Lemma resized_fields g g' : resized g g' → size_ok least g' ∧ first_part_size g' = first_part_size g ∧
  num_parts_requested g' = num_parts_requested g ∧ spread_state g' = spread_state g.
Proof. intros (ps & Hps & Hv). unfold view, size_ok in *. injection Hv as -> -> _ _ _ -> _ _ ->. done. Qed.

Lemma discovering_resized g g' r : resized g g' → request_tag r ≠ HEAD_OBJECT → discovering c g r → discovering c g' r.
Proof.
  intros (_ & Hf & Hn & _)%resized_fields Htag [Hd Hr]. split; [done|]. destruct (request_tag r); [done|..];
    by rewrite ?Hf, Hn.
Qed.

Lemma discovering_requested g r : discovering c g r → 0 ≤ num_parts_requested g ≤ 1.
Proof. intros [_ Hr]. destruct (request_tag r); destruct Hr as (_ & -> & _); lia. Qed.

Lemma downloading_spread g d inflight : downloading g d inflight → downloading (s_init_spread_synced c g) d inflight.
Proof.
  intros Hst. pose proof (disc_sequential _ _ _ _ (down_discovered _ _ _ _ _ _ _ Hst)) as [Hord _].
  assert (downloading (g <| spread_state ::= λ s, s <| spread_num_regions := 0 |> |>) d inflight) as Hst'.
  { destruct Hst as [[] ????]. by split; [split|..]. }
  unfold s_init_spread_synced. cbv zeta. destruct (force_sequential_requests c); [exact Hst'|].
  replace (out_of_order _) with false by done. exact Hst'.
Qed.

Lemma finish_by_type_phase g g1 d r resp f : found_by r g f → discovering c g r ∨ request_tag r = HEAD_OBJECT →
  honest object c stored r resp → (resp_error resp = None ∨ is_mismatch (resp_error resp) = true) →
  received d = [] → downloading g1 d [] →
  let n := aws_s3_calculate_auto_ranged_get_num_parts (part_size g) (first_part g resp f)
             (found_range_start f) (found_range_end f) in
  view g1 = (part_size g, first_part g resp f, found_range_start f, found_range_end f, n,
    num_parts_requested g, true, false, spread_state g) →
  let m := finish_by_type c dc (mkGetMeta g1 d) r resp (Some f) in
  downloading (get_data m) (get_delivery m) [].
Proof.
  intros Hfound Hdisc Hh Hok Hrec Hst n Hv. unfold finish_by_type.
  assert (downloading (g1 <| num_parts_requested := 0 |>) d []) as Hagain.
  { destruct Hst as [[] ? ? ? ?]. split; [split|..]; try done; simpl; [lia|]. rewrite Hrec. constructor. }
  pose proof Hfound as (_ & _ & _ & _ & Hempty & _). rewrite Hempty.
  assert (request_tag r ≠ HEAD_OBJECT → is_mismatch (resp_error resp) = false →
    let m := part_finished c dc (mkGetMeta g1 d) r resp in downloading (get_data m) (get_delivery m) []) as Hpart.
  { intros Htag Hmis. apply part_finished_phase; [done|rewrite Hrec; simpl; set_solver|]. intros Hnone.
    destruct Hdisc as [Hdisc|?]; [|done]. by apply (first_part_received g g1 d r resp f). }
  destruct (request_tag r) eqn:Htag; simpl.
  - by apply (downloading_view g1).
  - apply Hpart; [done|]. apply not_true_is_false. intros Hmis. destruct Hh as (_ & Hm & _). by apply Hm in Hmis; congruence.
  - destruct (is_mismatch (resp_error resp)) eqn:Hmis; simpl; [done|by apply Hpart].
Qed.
________________________________________
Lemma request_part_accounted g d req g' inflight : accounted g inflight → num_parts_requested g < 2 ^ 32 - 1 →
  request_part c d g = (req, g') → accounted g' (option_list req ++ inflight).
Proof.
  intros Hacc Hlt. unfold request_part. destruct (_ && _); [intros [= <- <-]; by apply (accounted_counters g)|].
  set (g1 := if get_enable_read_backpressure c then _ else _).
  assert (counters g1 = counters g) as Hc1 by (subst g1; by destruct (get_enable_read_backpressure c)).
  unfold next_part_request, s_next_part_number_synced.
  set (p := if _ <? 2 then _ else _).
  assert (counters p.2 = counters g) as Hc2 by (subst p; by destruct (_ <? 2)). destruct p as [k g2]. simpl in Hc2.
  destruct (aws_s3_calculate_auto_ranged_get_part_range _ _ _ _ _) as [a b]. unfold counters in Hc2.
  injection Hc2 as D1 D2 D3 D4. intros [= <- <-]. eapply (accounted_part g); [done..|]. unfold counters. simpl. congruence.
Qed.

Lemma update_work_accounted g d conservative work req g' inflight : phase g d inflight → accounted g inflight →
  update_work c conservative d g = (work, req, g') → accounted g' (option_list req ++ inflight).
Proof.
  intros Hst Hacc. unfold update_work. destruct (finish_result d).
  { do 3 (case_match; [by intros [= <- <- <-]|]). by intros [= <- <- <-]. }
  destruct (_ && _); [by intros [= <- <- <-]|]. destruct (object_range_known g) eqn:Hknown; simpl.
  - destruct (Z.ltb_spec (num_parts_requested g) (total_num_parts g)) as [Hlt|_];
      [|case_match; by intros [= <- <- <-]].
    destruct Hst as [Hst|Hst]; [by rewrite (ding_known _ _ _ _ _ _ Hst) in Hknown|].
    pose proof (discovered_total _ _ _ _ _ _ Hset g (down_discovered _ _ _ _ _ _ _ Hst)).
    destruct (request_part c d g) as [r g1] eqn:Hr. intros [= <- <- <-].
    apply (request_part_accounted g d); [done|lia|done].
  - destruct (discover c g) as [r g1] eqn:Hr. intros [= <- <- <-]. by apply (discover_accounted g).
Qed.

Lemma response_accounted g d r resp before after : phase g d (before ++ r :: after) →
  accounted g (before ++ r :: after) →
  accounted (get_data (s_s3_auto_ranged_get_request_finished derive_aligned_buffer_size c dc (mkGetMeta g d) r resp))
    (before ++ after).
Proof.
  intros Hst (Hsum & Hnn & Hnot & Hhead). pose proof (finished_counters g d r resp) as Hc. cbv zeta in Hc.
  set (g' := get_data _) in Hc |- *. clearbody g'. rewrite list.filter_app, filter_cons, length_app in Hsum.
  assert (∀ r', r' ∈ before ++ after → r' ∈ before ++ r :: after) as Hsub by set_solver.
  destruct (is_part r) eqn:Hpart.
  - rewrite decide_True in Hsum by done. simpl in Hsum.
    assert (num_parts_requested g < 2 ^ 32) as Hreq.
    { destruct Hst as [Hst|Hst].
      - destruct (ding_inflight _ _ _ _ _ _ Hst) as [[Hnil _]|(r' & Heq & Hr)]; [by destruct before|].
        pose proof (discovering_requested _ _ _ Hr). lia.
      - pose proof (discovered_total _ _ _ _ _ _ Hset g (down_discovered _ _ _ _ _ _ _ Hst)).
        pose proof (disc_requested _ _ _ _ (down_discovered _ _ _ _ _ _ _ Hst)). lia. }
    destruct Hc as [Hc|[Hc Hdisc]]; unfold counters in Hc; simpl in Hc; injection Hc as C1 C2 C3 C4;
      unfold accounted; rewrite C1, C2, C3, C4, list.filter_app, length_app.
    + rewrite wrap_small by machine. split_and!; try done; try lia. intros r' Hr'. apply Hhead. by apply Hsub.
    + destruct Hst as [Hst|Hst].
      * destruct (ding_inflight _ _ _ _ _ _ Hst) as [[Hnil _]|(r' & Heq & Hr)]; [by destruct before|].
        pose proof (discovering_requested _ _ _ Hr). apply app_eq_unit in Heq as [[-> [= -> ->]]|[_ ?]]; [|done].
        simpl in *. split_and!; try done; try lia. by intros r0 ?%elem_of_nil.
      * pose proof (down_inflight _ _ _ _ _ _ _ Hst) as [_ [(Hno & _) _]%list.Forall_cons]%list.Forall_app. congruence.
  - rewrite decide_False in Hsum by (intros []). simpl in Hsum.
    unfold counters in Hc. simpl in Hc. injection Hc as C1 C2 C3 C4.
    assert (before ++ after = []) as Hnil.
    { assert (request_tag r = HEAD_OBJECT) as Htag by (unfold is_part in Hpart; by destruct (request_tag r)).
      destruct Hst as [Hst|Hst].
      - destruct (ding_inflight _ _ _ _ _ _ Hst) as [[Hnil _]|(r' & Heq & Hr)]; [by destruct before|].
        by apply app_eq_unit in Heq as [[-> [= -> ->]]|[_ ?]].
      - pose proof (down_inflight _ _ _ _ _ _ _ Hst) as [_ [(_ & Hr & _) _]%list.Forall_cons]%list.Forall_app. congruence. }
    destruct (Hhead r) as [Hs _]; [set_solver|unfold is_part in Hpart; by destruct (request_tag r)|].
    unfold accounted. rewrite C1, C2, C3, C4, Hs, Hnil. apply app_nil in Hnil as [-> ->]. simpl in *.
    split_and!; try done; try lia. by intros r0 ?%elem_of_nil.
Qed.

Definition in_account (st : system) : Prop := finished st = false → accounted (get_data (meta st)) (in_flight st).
________________________________________
Goal of the exercise =
Using the entries above, give again exactly the lines from the line holding "apply (request_part_accounted g" through the line holding "pose proof (discovering_requested _ _ _ Hr). apply". Include both end lines and nothing else.

Answer to this exercise =
    apply (request_part_accounted g d); [done|lia|done].
  - destruct (discover c g) as [r g1] eqn:Hr. intros [= <- <- <-]. by apply (discover_accounted g).
Qed.

Lemma response_accounted g d r resp before after : phase g d (before ++ r :: after) →
  accounted g (before ++ r :: after) →
  accounted (get_data (s_s3_auto_ranged_get_request_finished derive_aligned_buffer_size c dc (mkGetMeta g d) r resp))
    (before ++ after).
Proof.
  intros Hst (Hsum & Hnn & Hnot & Hhead). pose proof (finished_counters g d r resp) as Hc. cbv zeta in Hc.
  set (g' := get_data _) in Hc |- *. clearbody g'. rewrite list.filter_app, filter_cons, length_app in Hsum.
  assert (∀ r', r' ∈ before ++ after → r' ∈ before ++ r :: after) as Hsub by set_solver.
  destruct (is_part r) eqn:Hpart.
  - rewrite decide_True in Hsum by done. simpl in Hsum.
    assert (num_parts_requested g < 2 ^ 32) as Hreq.
    { destruct Hst as [Hst|Hst].
      - destruct (ding_inflight _ _ _ _ _ _ Hst) as [[Hnil _]|(r' & Heq & Hr)]; [by destruct before|].
        pose proof (discovering_requested _ _ _ Hr). lia.
      - pose proof (discovered_total _ _ _ _ _ _ Hset g (down_discovered _ _ _ _ _ _ _ Hst)).
        pose proof (disc_requested _ _ _ _ (down_discovered _ _ _ _ _ _ _ Hst)). lia. }
    destruct Hc as [Hc|[Hc Hdisc]]; unfold counters in Hc; simpl in Hc; injection Hc as C1 C2 C3 C4;
      unfold accounted; rewrite C1, C2, C3, C4, list.filter_app, length_app.
    + rewrite wrap_small by machine. split_and!; try done; try lia. intros r' Hr'. apply Hhead. by apply Hsub.
    + destruct Hst as [Hst|Hst].
      * destruct (ding_inflight _ _ _ _ _ _ Hst) as [[Hnil _]|(r' & Heq & Hr)]; [by destruct before|].
        pose proof (discovering_requested _ _ _ Hr). apply app_eq_unit in Heq as [[-> [= -> ->]]|[_ ?]]; [|done].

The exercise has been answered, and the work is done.